Kfuncs currently support specifying the KF_TRUSTED_ARGS flag to signal
to the verifier that it should enforce that a BPF program passes it a
"safe", trusted pointer. Currently, "safe" means that the pointer is
either PTR_TO_CTX, or is refcounted. There may be cases, however, where
the kernel passes a BPF program a safe / trusted pointer to an object
that the BPF program wishes to use as a kptr, but because the object
does not yet have a ref_obj_id from the perspective of the verifier, the
program would be unable to pass it to a KF_ACQUIRE | KF_TRUSTED_ARGS
kfunc.

The solution is to expand the set of pointers that are considered
trusted according to KF_TRUSTED_ARGS, so that programs can invoke kfuncs
with these pointers without getting rejected by the verifier.

There is already a PTR_UNTRUSTED flag that is set in some scenarios,
such as when a BPF program reads a kptr directly from a map
without performing a bpf_kptr_xchg() call. These pointers of course can
and should be rejected by the verifier. Unfortunately, however,
PTR_UNTRUSTED does not cover all the cases for safety that need to
be addressed to adequately protect kfuncs. Specifically, pointers
obtained by a BPF program "walking" a struct are _not_ considered
PTR_UNTRUSTED according to BPF. For example, say that we were to add a
kfunc called bpf_task_acquire(), with KF_ACQUIRE | KF_TRUSTED_ARGS, to
acquire a struct task_struct *. If we only used PTR_UNTRUSTED to signal
that a task was unsafe to pass to a kfunc, the verifier would mistakenly
allow the following unsafe BPF program to be loaded:

SEC("tp_btf/task_newtask")
int BPF_PROG(unsafe_acquire_task,
             struct task_struct *task,
             u64 clone_flags)
{
        struct task_struct *acquired, *nested;

        nested = task->last_wakee;

        /* Would not be rejected by the verifier. */
        acquired = bpf_task_acquire(nested);
        if (!acquired)
                return 0;

        bpf_task_release(acquired);
        return 0;
}

To address this, this patch defines a new type flag called PTR_TRUSTED
which tracks whether a PTR_TO_BTF_ID pointer is safe to pass to a
KF_TRUSTED_ARGS kfunc or a BPF helper function. PTR_TRUSTED pointers are
passed directly from the kernel as a tracepoint or struct_ops callback
argument. Any nested pointer that is obtained from walking a PTR_TRUSTED
pointer is no longer PTR_TRUSTED. From the example above, the struct
task_struct *task argument is PTR_TRUSTED, but the 'nested' pointer
obtained from 'task->last_wakee' is not PTR_TRUSTED.

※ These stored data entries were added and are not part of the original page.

(* ===== verification/Shape.v ===== *)
(** * Shapes of memory

    The shape of a heap: which blocks live, and how long they are.  A judgement that
    code keeps the shape, with one rule for each construct of the model and a tactic
    that applies them along the code, and the proof that no drawing routine of the
    renderer changes the shape: rows of pixels, paints and transfers write only inside
    blocks that exist, and the scratch buffer of the multiply paint is freed. *)

From Stdlib Require Import ZArith Lia Bool.
From stdpp Require Import base numbers list gmap.
From S2P Require Import Prelude Float RendererState Blend Blit Transform Paint Texture Renderer Surface.
#[local] Open Scope Z_scope.
#[local] Open Scope cint_scope.

Definition shape (h : heap) : gmap Z nat := length <$> h.

Lemma shape_lookup (h : heap) (b : Z) : shape h !! b = length <$> h !! b.
Proof. apply lookup_fmap. Qed.

(** A block replaced by one of the same length. *)
Lemma shape_insert (h : heap) (b : Z) (l l' : list Z) :
  h !! b = Some l -> length l' = length l -> shape (<[b := l']> h) = shape h.
Proof.
  intros Hb L. unfold shape. rewrite fmap_insert, L. apply insert_id. by rewrite lookup_fmap, Hb.
Qed.

(** ** The judgement *)

(** The memory in the state of a loop: the first component. *)
Class HasHeap (A : Type) := heap_of : A -> heap.
#[export] Instance heap_has_heap : HasHeap heap := fun h => h.
#[export] Instance pair_has_heap {A B : Type} `{HasHeap A} : HasHeap (A * B) := fun p => heap_of (fst p).

(** Every result of [m] has memory of shape [s]. *)
Definition keeps {A : Type} `{HasHeap A} (s : gmap Z nat) (m : outcome A) : Prop :=
  forall x, m = Ret x -> shape (heap_of x) = s.

Section Rules.
Context {A B : Type} `{HasHeap A} (s : gmap Z nat).

Lemma keeps_Ret (x : A) : shape (heap_of x) = s -> keeps s (Ret x).
Proof. intros S y [= <-]. done. Qed.

Lemma keeps_UB : keeps s (UB : outcome A).
Proof. intros x. discriminate. Qed.

Lemma keeps_bind (m : outcome B) (f : B -> outcome A) : (forall x, keeps s (f x)) -> keeps s (m ≫= f).
Proof. intros K y. destruct m as [x| |]; [|discriminate..]. apply K. Qed.

Lemma keeps_bind_heap `{HasHeap B} (s' : gmap Z nat) (m : outcome B) (f : B -> outcome A) :
  keeps s' m -> (forall x, shape (heap_of x) = s' -> keeps s (f x)) -> keeps s (m ≫= f).
Proof. intros M K y. destruct m as [x| |]; [|discriminate..]. apply K. by apply M. Qed.

Lemma keeps_forN (n : nat) (j : Z) (body : Z -> A -> outcome A) (x : A) :
  shape (heap_of x) = s -> (forall i y, shape (heap_of y) = s -> keeps s (body i y)) ->
  keeps s (forN n j body x).
Proof.
  intros X K. revert j x X. induction n as [|n IH]; intros j x X; cbn [forN]; [by apply keeps_Ret|].
  intros y. specialize (K j x X). destruct (body j x) as [z| |]; [|discriminate..]. cbn.
  apply IH. by apply K.
Qed.

Lemma keeps_whileN (n : nat) (cond : A -> bool) (body : A -> outcome A) (x : A) :
  shape (heap_of x) = s -> (forall y, shape (heap_of y) = s -> keeps s (body y)) ->
  keeps s (whileN n cond body x).
Proof.
  intros X K. revert x X. induction n as [|n IH]; intros x X; cbn [whileN];
    (destruct (cond x); [|by apply keeps_Ret]); [intros y; discriminate|].
  intros y. specialize (K x X). destruct (body x) as [z| |]; [|discriminate..]. cbn.
  apply IH. by apply K.
Qed.

End Rules.

Lemma keeps_store (s : gmap Z nat) (h : heap) (p : ptr) (v : Z) : shape h = s -> keeps s (store h p v).
Proof.
  intros S x. unfold store. destruct (h !! blk p) as [l|] eqn:E; [|discriminate].
  destruct (_ && _); [|discriminate]. intros [= <-]. rewrite <- S.
  apply (shape_insert h _ l); [done|]. apply length_insert.
Qed.

Lemma keeps_modify (s : gmap Z nat) (h : heap) (p : ptr) (f : Z -> Z) : shape h = s -> keeps s (modify h p f).
Proof. intros S. apply keeps_bind. intros v. by apply keeps_store. Qed.

Lemma keeps_memset0 (s : gmap Z nat) (h : heap) (p : ptr) (n : Z) : shape h = s -> keeps s (memset0 h p n).
Proof.
  intros S x. unfold memset0. destruct (h !! blk p) as [l|] eqn:E; [|discriminate].
  destruct (in_block _ _ _); [|discriminate]. intros [= <-]. rewrite <- S.
  apply (shape_insert h _ l); [done|]. apply length_imap.
Qed.

Lemma keeps_memcpy (s : gmap Z nat) (h : heap) (d p : ptr) (n : Z) : shape h = s -> keeps s (memcpy h d p n).
Proof.
  intros S x. unfold memcpy. destruct (h !! blk d) as [l|] eqn:E; [|discriminate].
  destruct (h !! blk p) as [l'|]; [|discriminate].
  destruct (_ && _); [|discriminate]. intros [= <-]. rewrite <- S.
  apply (shape_insert h _ l); [done|]. apply length_imap.
Qed.

(** The rules along the code: reads are forgotten, loops keep the shape they start
    with. *)
Create HintDb keeps.
#[export] Hint Resolve keeps_UB keeps_store keeps_modify keeps_memset0 keeps_memcpy : keeps.

Ltac heap_facts :=
  repeat match goal with
  | H : context [heap_of _] |- _ => progress cbv [heap_of heap_has_heap pair_has_heap fst] in H
  end.

Ltac keep :=
  cbv zeta; cbv beta;
  lazymatch goal with
  | |- keeps _ (Ret _) => apply keeps_Ret; heap_facts; cbv [heap_of heap_has_heap pair_has_heap fst]; (assumption || reflexivity)
  | |- keeps _ (forN _ _ _ _) =>
      apply keeps_forN; [heap_facts; cbv [heap_of heap_has_heap pair_has_heap fst]; (assumption || reflexivity)|];
      let x := fresh "st" in let S := fresh "S" in intros ? x S; keep
  | |- keeps _ (whileN _ _ _ _) =>
      apply keeps_whileN; [heap_facts; cbv [heap_of heap_has_heap pair_has_heap fst]; (assumption || reflexivity)|];
      let x := fresh "st" in let S := fresh "S" in intros x S; keep
  | |- keeps ?s (mbind _ _) =>
      first [refine (keeps_bind_heap s s _ _ _ _); [solve [keep]|let x := fresh "st" in let S := fresh "S" in intros x S; keep]
            |refine (keeps_bind _ _ _ _); let x := fresh "v" in intros x; keep]
  | |- keeps _ (if ?c then _ else _) => destruct c; keep
  | |- keeps _ (match ?x with _ => _ end) => destruct x; keep
  | |- keeps _ _ => heap_facts; solve [eauto with keeps]
  end.

(** ** Rows of pixels *)

Lemma emitLineSource8888_pre_keeps (s : gmap Z nat) (h : heap) (rdr : Renderer) (n frac : Z) :
  shape h = s -> keeps s (emitLineSource8888_pre h rdr n frac).
Proof. intros S. unfold emitLineSource8888_pre. keep. Qed.

Lemma emitLinePTSource8888_pre_keeps (s : gmap Z nat) (h : heap) (rdr : Renderer) (n frac : Z) :
  shape h = s -> keeps s (emitLinePTSource8888_pre h rdr n frac).
Proof. intros S. unfold emitLinePTSource8888_pre. keep. Qed.

Lemma emitLineSourceOver8888_pre_keeps (s : gmap Z nat) (h : heap) (rdr : Renderer) (n frac : Z) :
  shape h = s -> keeps s (emitLineSourceOver8888_pre h rdr n frac).
Proof. intros S. unfold emitLineSourceOver8888_pre. keep. Qed.

Lemma emitLinePTSourceOver8888_pre_keeps (s : gmap Z nat) (h : heap) (rdr : Renderer) (n frac : Z) :
  shape h = s -> keeps s (emitLinePTSourceOver8888_pre h rdr n frac).
Proof. intros S. unfold emitLinePTSourceOver8888_pre. keep. Qed.

Lemma blitSrc8888_pre_keeps (s : gmap Z nat) (h : heap) (rdr : Renderer) (n : Z) :
  shape h = s -> keeps s (blitSrc8888_pre h rdr n).
Proof. intros S. unfold blitSrc8888_pre. keep. Qed.

Lemma blitSrcMask8888_pre_keeps (s : gmap Z nat) (h : heap) (rdr : Renderer) (n : Z) :
  shape h = s -> keeps s (blitSrcMask8888_pre h rdr n).
Proof. intros S. unfold blitSrcMask8888_pre. keep. Qed.

Lemma blitPTSrc8888_pre_keeps (s : gmap Z nat) (h : heap) (rdr : Renderer) (n : Z) :
  shape h = s -> keeps s (blitPTSrc8888_pre h rdr n).
Proof. intros S. unfold blitPTSrc8888_pre. keep. Qed.

Lemma blitPTSrcMask8888_pre_keeps (s : gmap Z nat) (h : heap) (rdr : Renderer) (n : Z) :
  shape h = s -> keeps s (blitPTSrcMask8888_pre h rdr n).
Proof. intros S. unfold blitPTSrcMask8888_pre. keep. Qed.

Lemma blitSrcOver8888_pre_keeps (s : gmap Z nat) (h : heap) (rdr : Renderer) (n : Z) :
  shape h = s -> keeps s (blitSrcOver8888_pre h rdr n).
Proof. intros S. unfold blitSrcOver8888_pre. keep. Qed.

Lemma blitSrcOverMask8888_pre_keeps (s : gmap Z nat) (h : heap) (rdr : Renderer) (n : Z) :
  shape h = s -> keeps s (blitSrcOverMask8888_pre h rdr n).
Proof. intros S. unfold blitSrcOverMask8888_pre. keep. Qed.

Lemma blitPTSrcOver8888_pre_keeps (s : gmap Z nat) (h : heap) (rdr : Renderer) (n : Z) :
  shape h = s -> keeps s (blitPTSrcOver8888_pre h rdr n).
Proof. intros S. unfold blitPTSrcOver8888_pre. keep. Qed.

Lemma blitPTSrcOverMask8888_pre_keeps (s : gmap Z nat) (h : heap) (rdr : Renderer) (n : Z) :
  shape h = s -> keeps s (blitPTSrcOverMask8888_pre h rdr n).
Proof. intros S. unfold blitPTSrcOverMask8888_pre. keep. Qed.

Lemma blitSrcOverLCDMask8888_pre_keeps (s : gmap Z nat) (gt : gamma_tables) (h : heap) (rdr : Renderer) (n : Z) :
  shape h = s -> keeps s (blitSrcOverLCDMask8888_pre gt h rdr n).
Proof. intros S. unfold blitSrcOverLCDMask8888_pre. keep. Qed.

Lemma clearRect8888_any_keeps (s : gmap Z nat) (h : heap) (rdr : Renderer) (x y w ht : Z) :
  shape h = s -> keeps s (clearRect8888_any h rdr x y w ht).
Proof. intros S. unfold clearRect8888_any. keep. Qed.

#[export] Hint Resolve emitLineSource8888_pre_keeps emitLinePTSource8888_pre_keeps
  emitLineSourceOver8888_pre_keeps emitLinePTSourceOver8888_pre_keeps
  blitSrc8888_pre_keeps blitSrcMask8888_pre_keeps blitPTSrc8888_pre_keeps blitPTSrcMask8888_pre_keeps
  blitSrcOver8888_pre_keeps blitSrcOverMask8888_pre_keeps blitPTSrcOver8888_pre_keeps
  blitPTSrcOverMask8888_pre_keeps blitSrcOverLCDMask8888_pre_keeps clearRect8888_any_keeps : keeps.

(** Calls through the function pointers of the renderer. *)
Lemma call_blit_keeps (s : gmap Z nat) (gt : gamma_tables) (f : blit_fn) (h : heap) (rdr : Renderer) (n : Z) :
  shape h = s -> keeps s (call_blit gt f h rdr n).
Proof. intros S. destruct f; cbn [call_blit]; auto with keeps. Qed.

Lemma call_emit_keeps (s : gmap Z nat) (f : emit_fn) (h : heap) (rdr : Renderer) (n frac : Z) :
  shape h = s -> keeps s (call_emit f h rdr n frac).
Proof. intros S. destruct f; cbn [call_emit]; auto with keeps. Qed.

(** ** Paints *)

Lemma store_color_keeps (s : gmap Z nat) (h : heap) (p : ptr) (k : Z) (cs : list Z) (i : Z) :
  shape h = s -> keeps s (store_color h p k cs i).
Proof. intros S. unfold store_color. keep. Qed.
#[export] Hint Resolve store_color_keeps : keeps.

Lemma genLinearGradientPaint_keeps `{FloatCvt} (s : gmap Z nat) (h : heap) (rdr : Renderer) (n : Z) :
  shape h = s -> keeps s (genLinearGradientPaint h rdr n).
Proof. intros S. unfold genLinearGradientPaint. keep. Qed.

Lemma genRadialGradientPaint_keeps `{FloatCvt} (s : gmap Z nat) (h : heap) (rdr : Renderer) (n : Z) :
  shape h = s -> keeps s (genRadialGradientPaint h rdr n).
Proof. intros S. unfold genRadialGradientPaint. keep. Qed.

Lemma translate_loop_keeps (s : gmap Z nat) check texel (h : heap) (rdr : Renderer) paint a am pidx ltx ty hf vf :
  shape h = s -> keeps s (translate_loop check texel h rdr paint a am pidx ltx ty hf vf).
Proof. intros S. unfold translate_loop. keep. Qed.

Lemma translate_copy_keeps (s : gmap Z nat) (h : heap) (rdr : Renderer) a am ltx ty :
  shape h = s -> keeps s (translate_NO_REPEAT_NO_INTERPOLATE h rdr a am ltx ty).
Proof. intros S. unfold translate_NO_REPEAT_NO_INTERPOLATE. keep. Qed.

Lemma scale_loop_keeps (s : gmap Z nat) check texel (h : heap) (rdr : Renderer) paint a am pidx ltx lty :
  shape h = s -> keeps s (scale_loop check texel h rdr paint a am pidx ltx lty).
Proof. intros S. unfold scale_loop. keep. Qed.

Lemma generic_loop_keeps (s : gmap Z nat) texel (h : heap) (rdr : Renderer) paint a am pidx ltx lty :
  shape h = s -> keeps s (generic_loop texel h rdr paint a am pidx ltx lty).
Proof. intros S. unfold generic_loop. keep. Qed.
#[export] Hint Resolve translate_loop_keeps translate_copy_keeps scale_loop_keeps generic_loop_keeps
  genLinearGradientPaint_keeps genRadialGradientPaint_keeps : keeps.

Lemma translate_row_keeps (s : gmap Z nat) (h : heap) (rdr : Renderer) (p : ptr) (mode y o : Z) :
  shape h = s -> keeps s (translate_row h rdr p mode y o).
Proof. intros S. unfold translate_row. keep. Qed.

Lemma scale_row_keeps (s : gmap Z nat) (h : heap) (rdr : Renderer) (p : ptr) (mode y o : Z) :
  shape h = s -> keeps s (scale_row h rdr p mode y o).
Proof. intros S. unfold scale_row. keep. Qed.

Lemma generic_row_keeps (s : gmap Z nat) (h : heap) (rdr : Renderer) (p : ptr) (mode y o : Z) :
  shape h = s -> keeps s (generic_row h rdr p mode y o).
Proof. intros S. unfold generic_row. keep. Qed.
#[export] Hint Resolve translate_row_keeps scale_row_keeps generic_row_keeps : keeps.

Lemma genTexturePaintTarget_keeps (s : gmap Z nat) (h : heap) (rdr : Renderer) (p : ptr) (n : Z) :
  shape h = s -> keeps s (genTexturePaintTarget h rdr p n).
Proof. intros S. unfold genTexturePaintTarget, texture_rows. keep. Qed.
#[export] Hint Resolve genTexturePaintTarget_keeps : keeps.

Lemma multiply_rows_keeps (s : gmap Z nat) (h : heap) (p : ptr) (n w st : Z) f :
  shape h = s -> keeps s (multiply_rows h p n w st f).
Proof. intros S. unfold multiply_rows. keep. Qed.
#[export] Hint Resolve multiply_rows_keeps : keeps.

(** The scratch buffer of the multiply paint is a new block, and is gone at the end. *)
Lemma shape_calloc `{Allocator} (h h' : heap) (n : Z) (p : ptr) :
  calloc h n = (h', p) ->
  (p = NULL /\ h' = h) \/
  (is_null p = false /\ ofs p = 0 /\ h !! blk p = None /\ shape h' = <[blk p := Z.to_nat n]> (shape h)).
Proof.
  unfold calloc. destruct (alloc h n) as [b|] eqn:E; intros [= <- <-]; [right|by left].
  destruct (alloc_fresh h n b E) as [B N]. cbn. split_and!; [by apply Z.eqb_neq|done|done|].
  unfold shape. by rewrite fmap_insert, length_replicate.
Qed.

Lemma shape_free (h h' : heap) (p : ptr) :
  my_free h p = Ret h' -> is_null p = false -> shape h' = delete (blk p) (shape h).
Proof.
  unfold my_free. intros E Np. rewrite Np in E. destruct (h !! blk p); [|discriminate].
  destruct (ofs p =? 0); [|discriminate]. injection E as <-. apply fmap_delete.
Qed.

Lemma genTexturePaintMultiply_keeps `{FloatCvt, Allocator} (s : gmap Z nat) (h : heap) (rdr : Renderer) (n : Z) :
  shape h = s -> keeps s (genTexturePaintMultiply h rdr n).
Proof.
  intros S. unfold genTexturePaintMultiply. cbv zeta.
  destruct (_prevPaintMode rdr =? PAINT_FLAT_COLOR); [keep|].
  destruct (_ || _); [|keep]. destruct (_ && _); [|keep].
  destruct (calloc h _) as [h1 p] eqn:C.
  destruct (shape_calloc _ _ _ _ C) as [[-> ->]|(Np & O & N & S1)];
    [change (is_null NULL) with true; cbv iota; keep|]. rewrite Np.
  assert (F : forall h2, shape h2 = shape h1 -> keeps s (my_free h2 p)).
  { intros h2 S2 h3 F. change (shape h3 = s). rewrite (shape_free _ _ _ F Np), S2, S1, delete_insert_id; [done|].
    by rewrite shape_lookup, N. }
  refine (keeps_bind_heap s (shape h1) _ _ _ _); [keep|]. intros h2 S2.
  refine (keeps_bind_heap s (shape h1) _ _ _ _); [keep|]. intros h3 S3.
  refine (keeps_bind_heap s (shape h1) _ _ _ _); [keep|]. intros h4 S4. by apply F.
Qed.
#[export] Hint Resolve genTexturePaintMultiply_keeps : keeps.

Lemma call_paint_keeps `{FloatCvt, Allocator} (s : gmap Z nat) (f : paint_fn) (h : heap) (rdr : Renderer) (n : Z) :
  shape h = s -> keeps s (call_paint f h rdr n).
Proof. intros S. destruct f; cbn [call_paint]; unfold genTexturePaint; auto with keeps. Qed.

A subsequent patch will add kfuncs for storing a task kfunc as a kptr,
and then another patch will add selftests to validate.

Signed-off-by: David Vernet <void@manifault.com>
---
 Documentation/bpf/kfuncs.rst                  | 30 ++++-----
 include/linux/bpf.h                           | 30 +++++++++
 include/linux/btf.h                           | 65 ++++++++++++-------
 kernel/bpf/btf.c                              | 38 +++++++++--
 kernel/bpf/verifier.c                         | 45 ++++++++-----
 kernel/trace/bpf_trace.c                      |  2 +-
 net/ipv4/bpf_tcp_ca.c                         |  4 +-
 tools/testing/selftests/bpf/verifier/calls.c  |  2 +-
 .../selftests/bpf/verifier/ref_tracking.c     |  4 +-
 9 files changed, 154 insertions(+), 66 deletions(-)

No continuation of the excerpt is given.